United Nationalist Progressive Alliance (UNPA)
The United Nationalist Progressive Alliance (UNPA) was divided over support of the nuclear deal. While the Samajwadi Party supported it after consultations with Abdul Kalam, the other members of the UNPA led by the Telugu Desam Party (TDP) opposed it saying that the deal is against India's interest. The SP was eventually suspended from the UNPA.

Bahujan Samaj Party

The Bahujan Samaj Party (BSP) also opposed the nuclear deal, saying that it was anti-Muslim.
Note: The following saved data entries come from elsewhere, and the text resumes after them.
(** * Brocade NOS switch driver ([hil/ext/switches/brocade.py])

    A shallow embedding of the driver: the regular expressions it uses, the
    XML documents it reads, the requests it sends, and the reader and mutator
    methods of class [Brocade].  Part I holds the definitions, Part II the
    theorems about them. *)

From Stdlib Require Import Ascii String List ZArith NArith Arith Bool Lia.
From Stdlib Require Import DecimalString.
Import ListNotations.

Set Implicit Arguments.

(* ================================================================= *)
(** * Part I: definitions *)
(* ================================================================= *)

(** ** Exceptions and results *)

(** The exceptions that can leave a driver method. *)
Inductive exn : Type :=
| BadArgumentError (msg : string)
| SwitchError (msg : string)
| AssertionError (msg : string)
| AttributeError
| TypeError
| ValueError
| XMLSyntaxError.

Inductive result (A : Type) : Type :=
| Ok (a : A)
| Raise (e : exn).

Arguments Ok {A} a.
Arguments Raise {A} e.

(** ** Python's [re] on the patterns of the driver *)

Module Re.

Definition subject := list ascii.

(** [\d] on a byte string: the ten ASCII digits. *)
Definition is_digit (c : ascii) : bool :=
  let n := N_of_ascii c in ((48 <=? n) && (n <=? 57))%N.

Definition newline : ascii := ascii_of_N 10.

(** Abstract syntax of the patterns.  Capturing groups do not change which
    text matches, so a group is its body. *)
Inductive regex : Type :=
| Bol                       (* ^ *)
| Eol                       (* $ *)
| Digit                     (* \d *)
| Lit (c : ascii)
| Seq (r1 r2 : regex)
| Opt (r : regex)           (* r? , greedy *)
| Star (r : regex)          (* r* , greedy *)
| Plus (r : regex).         (* r+ , greedy *)

(** Greedy iteration of [step]: longest chains first, an iteration that
    consumes nothing ends the loop. *)
Fixpoint star_ends (step : subject -> list subject) (fuel : nat)
                   (s : subject) : list subject :=
  match fuel with
  | O => [s]
  | S fuel' =>
      flat_map (fun s' => if length s' <? length s
                          then star_ends step fuel' s' else [])
               (step s) ++ [s]
  end.

(** [ends n r s]: the backtracking matcher as a list of successes.  [s] is
    what is left of a subject of length [n]; the result lists, in the order
    in which the matcher tries them, what is left after a match of [r]. *)
Fixpoint ends (n : nat) (r : regex) (s : subject) : list subject :=
  match r with
  | Bol => if length s =? n then [s] else []
  | Eol =>
      match s with
      | [] => [s]
      | [c] => if Ascii.eqb c newline then [s] else []
      | _ => []
      end
  | Digit =>
      match s with
      | c :: s' => if is_digit c then [s'] else []
      | [] => []
      end
  | Lit a =>
      match s with
      | c :: s' => if Ascii.eqb c a then [s'] else []
      | [] => []
      end
  | Seq r1 r2 => flat_map (ends n r2) (ends n r1 s)
  | Opt r1 => ends n r1 s ++ [s]
  | Star r1 => star_ends (ends n r1) (length s) s
  | Plus r1 =>
      flat_map (fun s' => star_ends (ends n r1) (length s') s') (ends n r1 s)
  end.

(** A match object: the text of group 0. *)
Record match_object : Type := { group : string }.

Definition consumed (s rest : subject) : string :=
  string_of_list_ascii (firstn (length s - length rest) s).

(** [pattern.match(s)]: a match starting at the first character. *)
Definition re_match (r : regex) (s : string) : option match_object :=
  let l := list_ascii_of_string s in
  match ends (length l) r l with
  | rest :: _ => Some {| group := consumed l rest |}
  | [] => None
  end.

Fixpoint search_from (r : regex) (n : nat) (s : subject)
  : option match_object :=
  match ends n r s with
  | rest :: _ => Some {| group := consumed s rest |}
  | [] =>
      match s with
      | [] => None
      | _ :: s' => search_from r n s'
      end
  end.

(** [re.search(r, s)]: the match at the leftmost position that has one. *)
Definition re_search (r : regex) (s : string) : option match_object :=
  let l := list_ascii_of_string s in search_from r (length l) l.

(** The declarative reading of a pattern: [rmatch n r s s'] when [r] can
    match from [s] and leave [s'], in a subject of length [n]. *)
Inductive rmatch (n : nat) : regex -> subject -> subject -> Prop :=
| rm_bol s : length s = n -> rmatch n Bol s s
| rm_eol_end : rmatch n Eol [] []
| rm_eol_nl : rmatch n Eol [newline] [newline]
| rm_digit c s : is_digit c = true -> rmatch n Digit (c :: s) s
| rm_lit c s : rmatch n (Lit c) (c :: s) s
| rm_seq r1 r2 s s1 s2 :
    rmatch n r1 s s1 -> rmatch n r2 s1 s2 -> rmatch n (Seq r1 r2) s s2
| rm_opt_some r s s' : rmatch n r s s' -> rmatch n (Opt r) s s'
| rm_opt_none r s : rmatch n (Opt r) s s
| rm_star_nil r s : rmatch n (Star r) s s
| rm_star_cons r s s1 s2 :
    rmatch n r s s1 -> rmatch n (Star r) s1 s2 -> rmatch n (Star r) s s2
| rm_plus r s s1 s2 :
    rmatch n r s s1 -> rmatch n (Star r) s1 s2 -> rmatch n (Plus r) s s2.

(** [leads n r s x]: the first success of [r] from [s] leaves [x]. *)
Definition leads (n : nat) (r : regex) (s x : subject) : Prop :=
  exists others, ends n r s = x :: others.

End Re.

(** ** XML documents as lxml presents them *)

Module Xml.

#[warnings="-register-all"]
Inductive element : Type :=
| Element (tag : string) (text : option string) (children : list element).

Definition tag (e : element) : string :=
  match e with Element t _ _ => t end.

Definition text (e : element) : option string :=
  match e with Element _ t _ => t end.

Definition children (e : element) : list element :=
  match e with Element _ _ c => c end.

(** [e.find(path)] for a path that is one qualified tag: the first child
    with that tag, or [None]. *)
Definition find (e : element) (path : string) : option element :=
  List.find (fun c => String.eqb (tag c) path) (children e).

End Xml.

(** ** Requests, responses and the device *)

Inductive http_method : Type := GET | POST | PUT | DELETE.

Record request : Type := {
  method : http_method;
  url : string;
  data : option string
}.

(** Why [etree.fromstring] refuses a body: the text is not well-formed
    XML, and lxml raises [XMLSyntaxError]; or the text is a unicode
    string that starts with an XML encoding declaration, which lxml does
    not take, and it raises [ValueError]. *)
Inductive parse_failure : Type :=
| NotWellFormed
| EncodingDeclaration.

(** A response: its status code, the detail the device reports, and its
    body.  The driver hands the body to [etree.fromstring] and to nothing
    else, so the body is kept as the outcome of that parse: [text] is the
    root element, or [None] when [etree.fromstring] raises, and
    [text_failure] then says why it does. *)
Record response : Type := {
  status_code : Z;
  detail : string;
  text : option Xml.element;
  text_failure : parse_failure
}.

(** The device answers a request knowing the requests sent before it. *)
Definition device : Type := list request -> request -> response.

(** A driver computation: it reads the device, appends the requests it
    sends to the log, and returns or raises. *)
Definition M (A : Type) : Type :=
  device -> list request -> result A * list request.

Definition ret {A} (a : A) : M A := fun _ log => (Ok a, log).

Definition raise {A} (e : exn) : M A := fun _ log => (Raise e, log).

Definition bind {A B} (m : M A) (k : A -> M B) : M B :=
  fun dev log =>
    match m dev log with
    | (Ok a, log') => k a dev log'
    | (Raise e, log') => (Raise e, log')
    end.

Notation "x <- m ;; k" := (bind m (fun x => k))
  (at level 61, m at next level, right associativity).
Notation "m ;;; k" := (bind m (fun _ => k))
  (at level 61, right associativity).

(** [try: body except AttributeError: handler]. *)
Definition try_except_AttributeError {A} (body handler : M A) : M A :=
  fun dev log =>
    match body dev log with
    | (Raise AttributeError, log') => handler dev log'
    | out => out
    end.

(** [r.status_code in acceptable_error_codes]. *)
Definition status_in (code : Z) (codes : list Z) : bool :=
  existsb (Z.eqb code) codes.

(** Modelled from the spec: which status codes are a success on their own.
    The transport ([hil.ext.switches._vlan_http]) is not part of the source
    at hand; the spec calls the statuses that need tolerating "non-2xx". *)
Definition status_success (code : Z) : bool :=
  ((200 <=? code) && (code <? 300))%Z.

(** Modelled from the spec: a response is a fault unless its status is a
    success or one of the codes the caller marked acceptable. *)
Definition tolerated (acceptable_error_codes : list Z) (code : Z) : bool :=
  status_success code || status_in code acceptable_error_codes.

(** Modelled from the spec: [_vlan_http.Session._make_request], missing from
    the source at hand.  It performs one request and returns the response;
    a status that is neither a success nor in [acceptable_error_codes] is
    surfaced as [SwitchError] with the device's detail, and is not
    retried. *)
Definition _make_request (method : http_method) (url : string)
    (data : option string) (acceptable_error_codes : list Z) : M response :=
  fun dev log =>
    let req := {| method := method; url := url; data := data |} in
    let r := dev log req in
    if tolerated acceptable_error_codes (status_code r)
    then (Ok r, log ++ [req])
    else (Raise (SwitchError (detail r)), log ++ [req]).

(** [requests.put(url, data=payload, auth=...)]: one PUT request; the
    response is returned whatever its status. *)
Definition requests_put (url : string) (data : option string) : M response :=
  fun dev log =>
    let req := {| method := PUT; url := url; data := data |} in
    (Ok (dev log req), log ++ [req]).

(** The exception of [etree.fromstring] on a body it refuses. *)
Definition fromstring_error (why : parse_failure) : exn :=
  match why with
  | NotWellFormed => XMLSyntaxError
  | EncodingDeclaration => ValueError
  end.

(** [etree.fromstring(response.text)]. *)
Definition fromstring (r : response) : M Xml.element :=
  match text r with
  | Some root => ret root
  | None => raise (fromstring_error (text_failure r))
  end.

(** [x.find(path)] where [x] may be [None]. *)
Definition attr_find (x : option Xml.element) (path : string)
  : M (option Xml.element) :=
  match x with
  | Some e => ret (Xml.find e path)
  | None => raise AttributeError
  end.

(** [x.text] where [x] may be [None]. *)
Definition attr_text (x : option Xml.element) : M (option string) :=
  match x with
  | Some e => ret (Xml.text e)
  | None => raise AttributeError
  end.

(** [re.search(r, s)] where [s] may be [None]. *)
Definition py_re_search (r : Re.regex) (s : option string)
  : M (option Re.match_object) :=
  match s with
  | Some str => ret (Re.re_search r str)
  | None => raise TypeError
  end.

(** ** [hil.ext.switches.common.parse_vlans] *)

Module Common.

(** [int(s)] for a string of ASCII digits. *)
Fixpoint int_digits (acc : N) (s : list ascii) : option N :=
  match s with
  | [] => Some acc
  | c :: s' =>
      if Re.is_digit c
      then int_digits (10 * acc + (N_of_ascii c - 48))%N s'
      else None
  end.

Definition int_of (s : list ascii) : option N :=
  match s with
  | [] => None
  | _ => int_digits 0%N s
  end.

(** [s.split(sep)] for a one-character separator; [cur] is the piece being
    read, reversed. *)
Fixpoint split_on (sep : ascii) (cur : list ascii) (s : list ascii)
  : list (list ascii) :=
  match s with
  | [] => [rev cur]
  | c :: s' =>
      if Ascii.eqb c sep then rev cur :: split_on sep [] s'
      else split_on sep (c :: cur) s'
  end.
The party joined hands with the Left Front and the TDP in voting against the government in Parliament on the nuclear deal.

Others 
In 2006, some Indian ex-nuclear scientists had written an appeal to Indian Members of Parliament to ensure that "decisions taken today do not inhibit India's future ability to develop and pursue nuclear technologies for the benefit of the nation".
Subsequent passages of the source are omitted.